-- Brief --
This exercise calls for the line with "- The register", the line with "over which the", and all lines between them in the material below, output exactly and with no other lines.

★ ★ ★ ★

(** * AT91 peripheral clocks: drivers/clk/at91/clk-peripheral.c

    A shallow embedding of the two peripheral clock nodes of the AT91 power
    management controller (PMC) and of their clk_ops, followed by the
    properties of the driver's specification.

    Conventions of the embedding.
    - [u32], [unsigned int] and [unsigned long] values are integers of [Z].
      The driver only shifts rates to the right and subtracts a smaller rate
      from a larger one, so no operation on a rate can wrap around: the
      statements only ask rates to be non-negative and hold for any word
      size.  [clk_sam9x5_peripheral_round_rate] returns [long]; the model
      returns the [unsigned long] it computes (the same machine word), and
      [long_of_ulong] is the number that word is as a [long].
    - The register transport (regmap), the header constants of the PMC and
      the rate of the parent clock, which the clock framework owns, are not
      part of clk-peripheral.c.  The first two are interfaces (type classes)
      over which the whole development is parametric; the third is a field
      of the state the operations run in.
    - A function with side effects is a computation in a state monad; it
      reads top to bottom like its C body, an early [return] being the branch
      of a conditional that ends the computation. *)

From Stdlib Require Import ZArith Lia Bool List String.
Import ListNotations.
Local Open Scope Z_scope.

Set Implicit Arguments.

(** ** A state monad for register and node updates *)

Definition State (S A : Type) : Type := S -> A * S.

Definition ret {S A : Type} (a : A) : State S A := fun s => (a, s).

Definition bind {S A B : Type} (m : State S A) (k : A -> State S B)
  : State S B :=
  fun s => let (a, s') := m s in k a s'.

Definition gets {S A : Type} (f : S -> A) : State S A := fun s => (f s, s).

★ ★ ★ ★

-- Answer --
    - The register transport (regmap), the header constants of the PMC and
      the rate of the parent clock, which the clock framework owns, are not
      part of clk-peripheral.c.  The first two are interfaces (type classes)
      over which the whole development is parametric; the third is a field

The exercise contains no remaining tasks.